Exogene is an early-stage biotechnology startup enabling the discovery of T-cell-receptor (TCR)-based cell therapies to tackle solid cancers and reverse immune ageing, by combining artificial intelligence (AI) and high-throughput TCR screening in the lab. The company joined the BioEscalator community in June 2021. Its team is building an AI platform to computationally screen entire patient-derived TCR repertoires and identify rare, effective TCRs for cell therapy applications. Find out more
Exogene is excited to join the KQ Labs five-month accelerator programme. The programme is for exciting early-stage startups using data as a core part of their business model to improve human health, run by the Francis Crick Institute and funded by the medical research charity LifeArc in partnership with Cancer Research UK and UK SPINE.
The new cohort, consisting of companies looking to tackle health challenges and diseases including diabetes, cancer and multiple sclerosis, will also benefit from funding in the form of a convertible loan, and introductions to key investors and major corporates.
The programme is aimed at accelerating early-stage start-ups and providing training to create future leaders. A key ambition is to catalyse the development of a data-driven health ecosystem in the UK, validating new ideas and putting exciting companies on the path to receiving further investment.
Since September 2018, KQ Labs has supported over thirty companies with the help of many fantastic partners and supporters.
Barbara Domayne-Hayman, Entrepreneur in Residence at the Crick and lead for the KQ Labs accelerator, said: “The strength of our programme is in our growing network, and these new companies will join our supportive family of alumni, mentors and investors. I’m incredibly excited to see companies from across the country focusing on such a diverse range of health challenges participating in our programme this year.
“By highlighting and nurturing the innovation occurring at the health-data interface, we can reinforce the UK's position as a major force in artificial intelligence, health and life sciences, and encourage crucial investment in companies that have the potential to change the face of future healthcare.”
The KQ Labs accelerator is a five-month programme consisting of weekly workshops and mentoring sessions led by hand-picked experts ranging from corporate partners, and investors, to subject matter experts. The programme is open to early-stage start-ups using data as a core part of their business model to improve human health.
The programme is supported by LifeArc, and this year KQ Labs also has two new strategic partnerships.

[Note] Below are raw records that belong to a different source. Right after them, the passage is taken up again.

(** With persistent entries only, the loop is a sequence of invocations. *)
Lemma forEachListener_all_persistent event p n k st :
  Forall (λ item, once_flag item = false) (listenersOf event st) →
  forEachListener event p k n st =
    set_delivered
      (delivered st ++ (mkDelivery event p <$> take n (drop k (listenersOf event st)))) st.
Proof.
  revert k st. induction n as [|n IH]; intros k st Hall.
  - rewrite take_0. simpl. by rewrite set_delivered_nil.
  - rewrite forEachListener_S.
    destruct (listenersOf event st !! k) as [x|] eqn:Hx.
    + assert (once_flag x = false) as Hflag.
      { rewrite Forall_forall in Hall. apply Hall. by eapply list_elem_of_lookup_2. }
      rewrite (visit_persistent _ _ _ _ _ Hx Hflag).
      rewrite IH by done.
      change (listenersOf event (invoke event x p st)) with (listenersOf event st).
      rewrite (drop_S _ _ _ Hx). unfold invoke. destruct st; simpl in *.
      by rewrite <- app_assoc.
    + unfold visit. rewrite Hx. rewrite IH by done.
      apply lookup_ge_None in Hx.
      rewrite !drop_ge by lia. by rewrite !take_nil.
Qed.

(** X1. When every listener registered under an event name is persistent,
    [emit] invokes each of them once, in registration order, with the
    payload it was given; it logs the publication and changes nothing else
    of the client, the registry included. With no listener under the name
    nothing is invoked. *)
Theorem emit_reaches_persistent_listeners event p st :
  Forall (λ item, once_flag item = false) (listenersOf event st) →
  emit event p st =
    set_delivered (delivered st ++ (mkDelivery event p <$> listenersOf event st))
      (set_published (published st ++ [(event, p)]) st).
Proof.
  intros Hall. unfold emit.
  rewrite forEachListener_all_persistent by done.
  change (listenersOf event (set_published _ st)) with (listenersOf event st).
  by rewrite drop_0, firstn_all.
Qed.

Lemma listenersOf_off_ne event event' g st :
  event' ≠ event → listenersOf event' (off event g st) = listenersOf event' st.
Proof.
  intros Hne. unfold off, listenersOf.
  destruct (eventMap st !! event) as [l|]; [|done].
  destruct (findIndex _ l); [|done].
  simpl. by rewrite lookup_insert_ne.
Qed.

(** One round of the loop invokes at most one entry, taken from the array
    as it is then, and only ever shortens the array. *)
Lemma visit_within event p k st :
  ∃ items,
    delivered (visit event p k st) = delivered st ++ (mkDelivery event p <$> items) ∧
    length items ≤ 1 ∧
    Forall (λ item, item ∈ listenersOf event st) items ∧
    listenersOf event (visit event p k st) `sublist_of` listenersOf event st ∧
    ∀ event', event' ≠ event →
      listenersOf event' (visit event p k st) = listenersOf event' st.
Proof.
  unfold visit. destruct (listenersOf event st !! k) as [item|] eqn:Hk.
  - exists [item]. unfold seq.
    assert (item ∈ listenersOf event st) by by eapply list_elem_of_lookup_2.
    destruct (once_flag item); simpl.
    + rewrite delivered_off. split; [done|]. split; [done|].
      split; [by constructor|]. split.
      * rewrite listenersOf_off.
        change (listenersOf event (invoke event item p st)) with (listenersOf event st).
        destruct (findIndex _ _); [apply sublist_delete|done].
      * intros event' Hne. by rewrite listenersOf_off_ne.
    + split; [done|]. split; [done|]. split; [by constructor|]. done.
  - exists []. simpl. rewrite app_nil_r. split; [done|]. split; [lia|]. done.
Qed.

Lemma forEachListener_within event p n k st :
  ∃ items,
    delivered (forEachListener event p k n st) =
      delivered st ++ (mkDelivery event p <$> items) ∧
    length items ≤ n ∧
    Forall (λ item, item ∈ listenersOf event st) items ∧
    listenersOf event (forEachListener event p k n st) `sublist_of` listenersOf event st ∧
    ∀ event', event' ≠ event →
      listenersOf event' (forEachListener event p k n st) = listenersOf event' st.
Proof.
  revert k st. induction n as [|n IH]; intros k st.
  - exists []. simpl. rewrite app_nil_r. split; [done|]. split; [lia|]. done.
  - rewrite forEachListener_S.
    destruct (visit_within event p k st) as (items1 & Hd1 & Hn1 & Hin1 & Hsub1 & Hne1).
    destruct (IH (S k) (visit event p k st)) as (items2 & Hd2 & Hn2 & Hin2 & Hsub2 & Hne2).
    exists (items1 ++ items2). rewrite Hd2, Hd1, fmap_app, <- app_assoc.
    split; [done|]. split; [rewrite length_app; lia|]. split; [|split].
    + apply Forall_app. split; [done|].
      eapply Forall_impl; [exact Hin2|]. intros item Hin. simpl in Hin.
      by eapply elem_of_sublist.
    + by etrans.
    + intros event' Hne. by rewrite Hne2, Hne1.
Qed.

(** X2. Whatever is registered, one [emit] makes at most as many
    invocations as there were entries under the name when it started; each
    is the invocation of one of those entries, with the payload of the emit;
    entries are only ever removed from the array of the name, never added or
    reordered, and the arrays of the other names are left as they are. *)
Theorem emit_invokes_registered_only event p st :
  ∃ items,
    delivered (emit event p st) = delivered st ++ (mkDelivery event p <$> items) ∧
    length items ≤ length (listenersOf event st) ∧
    Forall (λ item, item ∈ listenersOf event st) items ∧
    listenersOf event (emit event p st) `sublist_of` listenersOf event st ∧
    ∀ event', event' ≠ event →
      listenersOf event' (emit event p st) = listenersOf event' st.
Proof.
  exact (forEachListener_within event p _ 0 (set_published (published st ++ [(event, p)]) st)).
Qed.

Lemma findIndex_app {A} (q : A → bool) (l1 l2 : list A) x :
  Forall (λ y, q y = false) l1 → q x = true →
  findIndex q (l1 ++ x :: l2) = Some (length l1).
Proof.
  intros Hall Hx. induction Hall as [|y l1 Hy _ IH]; simpl.
  - by rewrite Hx.
  - by rewrite Hy, IH.
Qed.

Lemma findIndex_none {A} (q : A → bool) (l : list A) :
  Forall (λ y, q y = false) l → findIndex q l = None.
Proof.
  intros Hall. induction Hall as [|y l Hy _ IH]; simpl; [done|].
  by rewrite Hy, IH.
Qed.

Lemma delete_middle_length {A} (l1 l2 : list A) x :
  delete (length l1) (l1 ++ x :: l2) = l1 ++ l2.
Proof. induction l1 as [|y l1 IH]; simpl; [done|]. by rewrite IH. Qed.

Lemma off_unregistered event g st :
  Forall (λ item, listener item ≠ g) (listenersOf event st) → off event g st = st.
Proof.
  intros Hall. unfold off. unfold listenersOf in Hall.
  destruct (eventMap st !! event) as [l|]; [|done]. simpl in Hall.
  rewrite findIndex_none; [done|].
  eapply Forall_impl; [exact Hall|]. intros item Hne. simpl in Hne.
  by apply bool_decide_eq_false_2.
Qed.

Lemma listenersOf_off_split event g st l1 item l2 :
  listenersOf event st = l1 ++ item :: l2 →
  Forall (λ x, listener x ≠ g) l1 → listener item = g →
  listenersOf event (off event g st) = l1 ++ l2.
Proof.
  intros Hl Hall Hg. rewrite listenersOf_off, Hl.
  rewrite findIndex_app.
  - apply delete_middle_length.
  - eapply Forall_impl; [exact Hall|]. intros x Hne. simpl in Hne.
    by apply bool_decide_eq_false_2.
  - by apply bool_decide_eq_true_2.
Qed.

(** X3. [off] removes one entry: the earliest one registered under the
    name for the listener, whatever its kind; the entries before and after
    it keep their order. When the listener is not registered under the
    name, or the name is unknown, the client is left exactly as it is. The
    arrays of the other names are never touched. *)
Theorem off_removes_earliest_entry event f st :
  (∀ l1 item l2,
     listenersOf event st = l1 ++ item :: l2 →
     Forall (λ x, listener x ≠ f) l1 → listener item = f →
     listenersOf event (off event f st) = l1 ++ l2) ∧
  (Forall (λ item, listener item ≠ f) (listenersOf event st) → off event f st = st) ∧
  (∀ event', event' ≠ event →
     listenersOf event' (off event f st) = listenersOf event' st).
Proof.
  split; [|split].
  - intros l1 item l2. apply listenersOf_off_split.
  - apply off_unregistered.
  - intros event' Hne. by apply listenersOf_off_ne.
Qed.

Lemma listenersOf_onHandle_ne event event' g b st :
  event' ≠ event → listenersOf event' (onHandle event g b st) = listenersOf event' st.
Proof.
  intros Hne. unfold onHandle, listenersOf.
  destruct (eventMap st !! event); simpl; by rewrite lookup_insert_ne.
Qed.

Lemma filter_split_first {A} (P : A → Prop) `{!∀ x, Decision (P x)} (l : list A) :
  Forall (λ x, ¬ P x) l ∨
  ∃ l1 x l2, l = l1 ++ x :: l2 ∧ Forall (λ y, ¬ P y) l1 ∧ P x.
Proof.
  induction l as [|y l IH]; [left; constructor|].
  destruct (decide (P y)) as [Hy|Hy].
  - right. exists [], y, l. split; [done|]. split; [constructor|done].
  - destruct IH as [Hall|(l1 & x & l2 & -> & Hall & Hx)].
    + left. by constructor.
    + right. exists (y :: l1), x, l2. split; [done|]. split; [by constructor|done].
Qed.

(** X4. Registering a listener and then removing it restores the number
    of entries under the name and the number of entries of that listener.
    When the listener was not registered under the name before, the arrays
    of all names are restored exactly; when it was, it is the earliest entry
    of the listener that goes, and the new entry stays at the end. *)
Theorem off_undoes_on event f b st :
  let st' := off event f (onHandle event f b st) in
  length (listenersOf event st') = length (listenersOf event st) ∧
  registered event f st' = registered event f st ∧
  (Forall (λ item, listener item ≠ f) (listenersOf event st) →
   ∀ event', listenersOf event' st' = listenersOf event' st) ∧
  (∀ l1 item l2,
     listenersOf event st = l1 ++ item :: l2 →
     Forall (λ x, listener x ≠ f) l1 → listener item = f →
     listenersOf event st' = l1 ++ l2 ++ [{| listener := f; once_flag := b |}]).
Proof.
  intros st'. subst st'.
  set (new := {| listener := f; once_flag := b |}).
  assert (Hfresh : Forall (λ item, listener item ≠ f) (listenersOf event st) →
                   listenersOf event (off event f (onHandle event f b st)) =
                     listenersOf event st).
  { intros Hall.
    rewrite (listenersOf_off_split event f _ (listenersOf event st) new []);
      [by rewrite app_nil_r|apply listenersOf_onHandle|done|done]. }
  assert (Hold : ∀ l1 item l2,
             listenersOf event st = l1 ++ item :: l2 →
             Forall (λ x, listener x ≠ f) l1 → listener item = f →
             listenersOf event (off event f (onHandle event f b st)) = l1 ++ l2 ++ [new]).
  { intros l1 item l2 Hl Hall Hf.
    apply (listenersOf_off_split event f _ l1 item (l2 ++ [new])); [|done|done].
    by rewrite listenersOf_onHandle, Hl, <- app_assoc. }
  destruct (filter_split_first (λ x, listener x = f) (listenersOf event st))
    as [Hall|(l1 & item & l2 & Hl & Hall & Hf)].
  - split; [by rewrite Hfresh|]. split; [unfold registered; by rewrite Hfresh|].
    split; [|done]. intros _ event'.
    destruct (decide (event' = event)) as [->|Hne]; [by apply Hfresh|].
    by rewrite listenersOf_off_ne, listenersOf_onHandle_ne.
  - pose proof (Hold l1 item l2 Hl Hall Hf) as Heq.
    split; [rewrite Heq, Hl, !length_app; simpl; rewrite ?length_app; simpl; lia|].
    split.
    + unfold registered. rewrite Heq, Hl, !filter_app, !length_app.
      rewrite (filter_cons_True _ item) by done.
      rewrite (filter_cons_True _ new) by reflexivity. simpl. lia.
    + split; [|exact Hold]. intros Hnone. exfalso.
      rewrite Hl in Hnone. apply Forall_app in Hnone as [_ Hnone].
      by inversion Hnone.
Qed.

Cancer Research UK and UK SPINE are each funding a dedicated place focused on cancer and healthy-ageing.
Andrew Farquharson, who leads the technology transfer team at LifeArc said: “We are delighted to be supporting the KQ Labs accelerator for a second year and to be working with the Crick to build a world-class cluster of data-driven health start-ups in the UK.”
He continues: “KQ Labs is a great example of how LifeArc strategically combines translational funding and translational advice to accelerate early innovations towards the clinic. Working with the Crick, we can support these promising data-driven health companies to create solutions to help more patients faster.”